A guy enters the track and a man approaches and says,"Hey buddy can you help me out with twenty bucks, my wife is sick and I have to get a cab to the hospital". The first guy says, "How do I know you won't just go in and gamble with the money"? The second guy snaps back "Oh I've got gambling money"!!!
:lol:

Jeff P
01-06-2008, 03:14 PM
I loaned $40.00 to a guy named Robbie (not his real name) at Turf Paradise in 1989. A group of us used to regularly sit in the grandstand near the finish line. Robbie was part of that group. His brother was a cop. Another guy in that group was a jockey agent who was handling Joey Castro's book at that time. Because Robbie was part of that group I trusted him. I couldn't in my wildest dreams imagine he would stiff me for forty bucks. But stiff me he did. And shortly thereafter he began sitting somewhere else once I started asking him to pay me back.

I got my revenge though... and it was worth the forty bucks it cost me.

In the summer it's too hot to run horses in the Phoenix area... (anyone who has ever spent a summer there knows what an understatement THAT is.) So they run in Prescott instead where the higher elevation makes for a nicer climate in the summer. So there I was driving up I-17 one Sunday morning in Aug, 1989 towards Prescott for a day at the races... and standing on the side of the road (at the Greenway Rd on ramp) trying to hitch a ride was... you guessed it... Robbie.

I slowed to a stop and rolled down my window. Robbie approached my pickup truck and peered in.

"Where you going?" I asked.

"Prescott Downs," he answered.

"Really," I said. "Me too."

"Awesome," he started to say. Then he read my eyes and his voice trailed off. "Sorry about that forty bucks Jeff," he said. "But I don't have enough to pay you AND go to the races today."
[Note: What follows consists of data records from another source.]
Definition falling (st : asyncio_init_state_e) : Prop := st = AsyncioUninitializing \/ st = AsyncioUninitialized.

Lemma told_falling c0 k w :
  inv c0 Stopping k w -> told_to_stop w ->
  falling (rx_init (rx_task (inst (ai w)))) /\ falling (tx_init (tx_task (inst (ai w)))).
Proof.
  intros Hi Ht. destruct (ai_proto _ _ _ _ _ _ _ _ _ _ _ _ _ _ _ _ _ _ _ _ _ _ _ _ Hi) as (h & Hh).
  assert (rx_told h = true /\ tx_told h = true) as [Hr1 Ht1].
  { destruct Ht as [Ht|[t Ht]]; rewrite Ht in Hh; [by rewrite (no_caller_halt _ _ _ _ _ _ _ _ _ _ Hh)|].
    destruct (stopping_caller _ _ _ _ _ _ _ _ _ _ _ t CStopWait Hh (lookup_singleton_eq _ _)) as [Hg _]. by destruct h. }
  destruct Hh as [_ _ Hr Htt _ _ _ _ _ _]. unfold channel_ok in *. rewrite Hr1 in Hr. rewrite Ht1 in Htt.
  unfold falling. destruct (_ =? 0), (_ =? 0); tauto.
Qed.

(** What the call of a worker leaves to the other workers and to itself. *)
Lemma body_told c0 k w a c w' :
  config_ok starter_a finisher_a tx_a rx_a qr qt (ap_rx_worker p) (ap_tx_worker p)
    (ap_rx_pool_params p) (ap_tx_pool_params p) (ap_rx_callback p) (ap_read_f p) (ap_write_f p)
    (ap_tx_buffer_offset p) (2 * k) ->
  inv c0 Stopping k w -> told_to_stop w -> jobs w !! a = Some (JBody c) ->
  body_step self starter_a finisher_a tx_a rx_a (Some qr) (Some qt) read_f write_f rx_callback_f
    tx_notification_f w a c = Ok w' ->
  workers (ai w') = workers (ai w) /\ callers w' = callers w /\ results w' = results w /\
  exists j, jobs w' = partial_alter (fun _ => Some j) a (jobs w) /\ (pc_steps (Some j) < 6)%nat.
Proof.
  intros Hco Hi Ht Hj Hb. destruct (told_falling _ _ _ Hi Ht) as [Hfr Hft].
  destruct Hi as [_ [reading Hwk] _ _ _ _ _ _].
  assert (fn c <> starter_a /\ (fn c = rx_a -> is_initialized (rx_init (rx_task (inst (ai w)))) = false)) as [Hns Hrx].
  { destruct (config_distinct _ _ _ _ _ _ _ _ _ _ _ _ _ _ _ Hco) as (Hsf & Hst & Hsr & _).
    split; [|intros _; by destruct Hfr as [->| ->]].
    destruct (body_job _ _ _ _ _ _ _ _ _ _ _ _ Hwk Hj) as [Hc|Hc].
    - destruct (workers_body_rx starter_a finisher_a tx_a rx_a _ _ (co_addresses _ _ _ _ _ _ _ _ _ _ _ _ _ _ _ Hco)
        _ _ _ _ _ a c JDone Hwk Hj Hc eq_refl) as (_ & rj & Hrj & _).
      destruct Hfr as [Hf|Hf]; rewrite Hf in Hrj; [|done]. destruct reading; injection Hrj as <- _; cbn; congruence.
    - destruct (workers_body_tx starter_a finisher_a tx_a rx_a _ _ (co_addresses _ _ _ _ _ _ _ _ _ _ _ _ _ _ _ Hco)
        _ _ _ _ _ a c JDone Hwk Hj Hc eq_refl) as (_ & tj & Htj & _).
      destruct Hft as [Hf|Hf]; rewrite Hf in Htj; [|done]. destruct (waiting w); injection Htj as <- _; cbn; congruence. }
  unfold body_step in Hb. rewrite (proj2 (Z.eqb_neq _ _) Hns) in Hb.
  destruct (fn c =? finisher_a); [|destruct (fn c =? tx_a); [|destruct (fn c =? rx_a) eqn:E; [|done]]].
  - injection Hb as <-. cbn. split_and!; [|done..|eexists; split; [done|cbn; lia]].
    unfold finisher_body. by destruct (arg2 c =? 0), (cas _ _ _) as [st []].
  - apply bind_ok in Hb as (s & Hs & Hb). injection Hb as <-. cbn. split_and!; [|done..|eexists; split; [done|cbn; lia]].
    unfold tx_f in Hs. apply bind_ok in Hs as (s1 & Hs1 & Hs). apply bind_ok in Hs as (r & _ & Hs). injection Hs as <-. cbn.
    destruct (is_initialized _); [|by injection Hs1 as <-].
    apply bind_ok in Hs1 as (rq & _ & Hs1). apply bind_ok in Hs1 as ([[u st] nn] & _ & Hs1). by injection Hs1 as <-.
  - bdestr. unfold rx_f in Hb. rewrite (Hrx E) in Hb. cbn in Hb. injection Hb as <-. cbn.
    split_and!; [done..|eexists; split; [done|cbn; lia]].
Qed.
(** However the kernel schedules them, and whenever they are created, end and are
    destroyed: every task calls the function that it was created with, with the argument
    it was created with, at most once per creation; the handles in use are those that
    the objects hold, so that no handle is deleted twice; and no step faults. *)
Theorem freertos_tasks_run_once ts evs :
  (forall a t, ts !! a = Some t -> task t = 0) ->
  legal_run {| objects := ts; kernel := ∅; called := [] |} evs ->
  exists w, run {| objects := ts; kernel := ∅; called := [] |} evs = Ok w /\
    (forall a, (calls_of a (called w) <= creations a (created evs))%nat) /\
    (forall a f c, (a, f, c) ∈ called w ->
       exists p, p ∈ created evs /\ p_task p = a /\ p_func p = f /\ p_ctx p = c) /\
    (forall h a st, kernel w !! h = Some (a, st) -> exists t, objects w !! a = Some t /\ task t = h /\ h <> 0) /\
    (forall a t, objects w !! a = Some t -> task t <> 0 -> exists st, kernel w !! task t = Some (a, st)).
Proof.
  intros H0 Hl. assert (kernel_ok [] {| objects := ts; kernel := ∅; called := [] |}) as Hw0.
  { split; cbn; try done.
    - intros a t Ht Hn. by destruct (H0 a t Ht).
    - intros a f c Hin. by apply not_elem_of_nil in Hin. }
  destruct (run_ok [] _ evs Hw0 Hl) as (w & Hr & Hw). cbn in Hw. exists w. split; [done|]. split_and!.
  - intros a. pose proof (ko_once _ _ Hw a). lia.
  - apply (ko_called _ _ Hw).
  - intros h a st Hk.
    destruct (ko_handle _ _ Hw _ _ _ Hk) as (-> & t & Ht & Hth & _). exists t. split; [done|]. split; [done|]. apply nonzero.
  - apply (ko_object _ _ Hw).
Qed.
End life.

(** [CUTILS_TASK_STACK_MIN_SIZE] is the kernel's minimum in words; as the size of a store
    it is taken for bytes, and the task gets less. *)
Definition CUTILS_TASK_STACK_MIN_SIZE (configMINIMAL_STACK_SIZE : Z) : Z := configMINIMAL_STACK_SIZE.

Lemma freertos_min_stack (t : task_t) p :
  p_stack_size p = CUTILS_TASK_STACK_MIN_SIZE 128 ->
  task_new_static 4 (fun _ words _ _ _ => words) {[ p_task p := t ]} (Some p) =
    Ok (<[p_task p := {| task := 32; func := p_func p; ctx := p_ctx p |}]> {[ p_task p := t ]}, Some (p_task p)).
Proof. intros H. unfold task_new_static. by rewrite lookup_singleton_eq, H. Qed.
(* ===== verification/Storage.v ===== *)
(** The static storage of the components: the [..._STORE_DECL], [..._STORE_DEF] and
    [..._CREATE_PARAMS_INIT] macros of inc/cutils.

    A store is what the declaration of its type and of its object fix: the sizes, and
    the addresses of its parts.  Objects with static storage duration start zeroed.
    The layout of a struct is that of the C ABIs the library runs on: every field at
    the next multiple of its alignment, the size a multiple of the largest one. *)
From S2P Require Import Prelude RingBuffer Accumulator KList FreeList TsQueue Pool EventFlag StateMachine Notifier.
From S2P Require Import DispatchQueue StateEventLoop Dispatcher Asyncio AsyncioRun AsyncioService AsyncioGuarantees.
From stdpp Require Import list gmap.
From Stdlib Require Import ZArith Lia Strings.Byte.
Local Open Scope Z_scope.

(** ** Layout of structs *)

Record ctype : Set := { ct_size : Z; ct_align : Z }.

Definition align_up (n a : Z) : Z := (n + a - 1) / a * a.

Fixpoint field_offsets (at_ : Z) (fs : list ctype) : list Z :=
  match fs with
  | [] => []
  | f :: fs => let o := align_up at_ (ct_align f) in o :: field_offsets (o + ct_size f) fs
  end.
"Have it your way," I said. I rolled up my window and drove off. I'll never forget the look on his face... realizing he wasn't going to get a ride because he had stiffed me. I don't know if he made it to the races that day. In fact I never saw him again. But the look on his face (and spending a day at the races without him) was worth at least forty bucks.


-jp

.

Greyfox
01-06-2008, 04:06 PM
I'll never forget the look on his face... realizing he wasn't going to get a ride because he had stiffed me. I don't know if he made it to the races that day. In fact I never saw him again.

-jp

.

He was picked up by a group of Apache-Mohaves.
A pregnant native girl fingered him as the father of her child.
A bow-and-arrow wedding followed.
Today he sells wooden "hitch-hikers" to tourists and mutters
"If only I wouldn't a stiffed Jeff." :lol:

098poi
01-06-2008, 04:13 PM
"But I don't have enough to pay you AND go to the races today."

Classic!

thespaah
01-13-2008, 08:47 PM
Years ago I was with my father at a track about 100 miles from home. A man he knew approached him and aksed to borrow 10 dollars to buy gas for the trip home. My father not convinced the money was for gas handed him 5 dollars. The man said, "I cant get home on only five dollars". My dad said,
"go as far as you can and walk the rest of the way".
The best way to get rid of a begging POS at the track is if they ask me for money, I tell them "no, but will bet for you. Just tell me what you want"..That usually gets rid of them.